David Hicks (USA, b.1977) is an artist and educator who lives and works in his hometown of Visalia, California. This month, his ceramics will be exhibited in Wayfinding, Craft Contemporary’s Third Clay Biennial in Los Angeles. His work has most recently been on view for his solo exhibition, The Harvest at Diane Rosenstein Gallery in Hollywood California; and was recently included in More Clay: The Power of Repetition, curated by Rebecca Cross, at the American University Museum, Washington, D.C. (2022). David Hicks has received solo exhibitions with Diane Rosenstein Gallery, Los Angeles; Mindy Solomon Gallery, Miami; and Edward Cella Art & Architecture, West Hollywood, CA. He received a BFA in Ceramic Arts from California State University Long Beach (2003) and an MFA in Ceramics from Alfred University, New York (2006). His work is in the collections of the American Museum of Ceramic Art (AMOCA), Pomona, CA; Arizona State University Museum, Tempe; Boise Museum of Art, Idaho; and the U.S. Department of State’s Art in Embassies Collection in Washington, DC, among others.
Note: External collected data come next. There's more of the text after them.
(** * The API client and the session provider of the clinic app

    A shallow embedding of [utils/api.ts] (class [ApiClient], the resource
    modules) and of the [AuthProvider] component (hydration, login,
    register, logout), followed by the properties of the specification
    that concern them.

    JavaScript values are a data type, promises are run to completion in
    program order (an [await] is a bind), a rejected promise and a thrown
    exception are the same outcome [Throw], and everything the program
    shares with its environment (credential store, network, console, React
    state) lives in one record that is threaded through. Every awaited
    operation settles, it resolves or rejects: a promise that stays pending
    for ever is not modelled, so what is proved of a call is proved of the
    calls that come back. *)

From Stdlib Require Import ZArith String Ascii List Bool Floats DecimalString.
From stdpp Require Import gmap strings.
Import ListNotations.
Local Open Scope string_scope.
Local Open Scope Z_scope.
Set Warnings "-register-all".

(** ** JavaScript values *)

(** What [response.json()] and [JSON.parse] produce, plus [undefined]. *)
Inductive value : Type :=
| VUndefined
| VNull
| VBool (b : bool)
| VNum (x : float)
| VStr (s : string)
| VArr (items : list value)
| VObj (props : list (string * value)).
(** X4.  After a run of [ComputeSizes] on chunks with 64-bit labels that
    reaches the nil chunk, over a store that never fails, [GetSizeRange]
    answers without error, and the label of every entry put by the run is
    in its answer whenever the count of the entry lies between the bounds
    of the query. *)
Theorem ComputeSizes_then_GetSizeRange : forall w s ch w' minSize maxSize,
  batching w = true -> faults w = [] -> smalldata w = Some s ->
  sizeIndexed s ->
  (forall c, In (Some c) ch -> isUint64 (Op c)) ->
  isUint64 minSize -> isUint64 maxSize ->
  ComputeSizes w ch = (AtSentinel, w') ->
  exists new labels,
    batchPuts w' = batchPuts w ++ new /\
    GetSizeRange w' minSize maxSize = (jsonMarshal labels, None, w') /\
    forall size label,
      isUint64 size -> isUint64 label ->
      In (NewLabelSizesIndex size label) new ->
      minSize <= size <= upperBound maxSize -> In label labels.
Proof.
  intros w s ch w' minSize maxSize Hb Hf Hs Hi Hl Hmin Hmax.
  unfold ComputeSizes. rewrite Hb.
  destruct (ComputeSizes_loop Sizes.init w ch) as [e w1] eqn:L.
  destruct e; intros H; try discriminate H; injection H as <-.
  destruct (ComputeSizes_loop_store s (batchPuts w) ch Sizes.init w w1 s [])
    as (new & P & S & F); try assumption; try reflexivity;
    [now rewrite app_nil_r|].
  destruct (ComputeSizes_loop_keys (batchPuts w) ch Sizes.init w AtSentinel w1 [])
    as (new' & P' & K); try assumption;
    [apply isUint64_0 | apply isUint64_0 | now rewrite app_nil_r | constructor |].
  assert (new' = new) by (apply (app_inv_head (batchPuts w)); congruence).
  subst new'.
  set (s' := applyPuts new s) in *.
  assert (Hi' : sizeIndexed s').
  { intros k Hin Htag. apply keys_applyPuts in Hin. destruct Hin as [Hin|Hin].
    - rewrite Forall_forall in K. now apply K.
    - now apply Hi. }
  pose proof (isUint64_upperBound maxSize Hmax) as Hup.
  set (first := NewLabelSizesIndex minSize 0).
  set (last := NewLabelSizesIndex (upperBound maxSize) MaxUint64).
  set (keys := filter (inRange first last) (map fst s')).
  pose proof (keys_in_range_sizeKeys s' minSize (upperBound maxSize) Hi') as Hk.
  fold first last keys in Hk.
  exists new, (map (fun k => snd (entryOfKey k)) keys).
  split; [now rewrite batchPuts_emit, app_nil_r|]. split.
  - unfold GetSizeRange, KeysInRange. cbn [emit smalldata]. rewrite S.
    fold (upperBound maxSize). fold first last.
    rewrite nextFault_nil by (cbn [emit faults]; exact F).
    rewrite map_fst_kvRange. fold keys.
    now rewrite (labelsFromKeys_sizeKeys keys Hk).
  - intros size label H1 H2 Hin Hr. apply in_map_iff.
    exists (NewLabelSizesIndex size label). split.
    + now rewrite entryOfKey_sizeKey.
    + apply filter_In. split.
      * apply In_applyPuts. now left.
      * now apply inRange_sizeKey.
Qed.

End SizesToQuery.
Francie Bishop Good born Bethlehem, Pennsylvania Lives and works in Fort Lauderdale, Florida. Bishop Good received her BFA from University of Colorado and Masters of Education from Florida Atlantic University. Bishop Good is twice recipient of the South Florida Cultural Consortium Fellowship, and the State of Florida Individual Artist Fellowship. Her museum solo shows include the Allentown Art Museum, Allentown, PA, Museum of Art, Fort Lauderdale, FL, the Museum of Contemporary Art, Jacksonville, FL, Art and Culture Center, Hollywood, FL, and the Orlando Museum of Art in the Florida Prize exhibition. Bishop Good’s work is represented through Mindy Solomon Gallery, Miami, FL. Recent museum acquisitions include Museum of Fine Arts, Boston, MA The Wadsworth Atheneum, Hartford, CT, The Patricia & Philip Frost Art Museum at Florida International University, Miami, FL, Orlando Museum of Art, Bass Museum of Art, Miami Beach, FL and the NSU Art Museum, Fort Lauderdale, FL.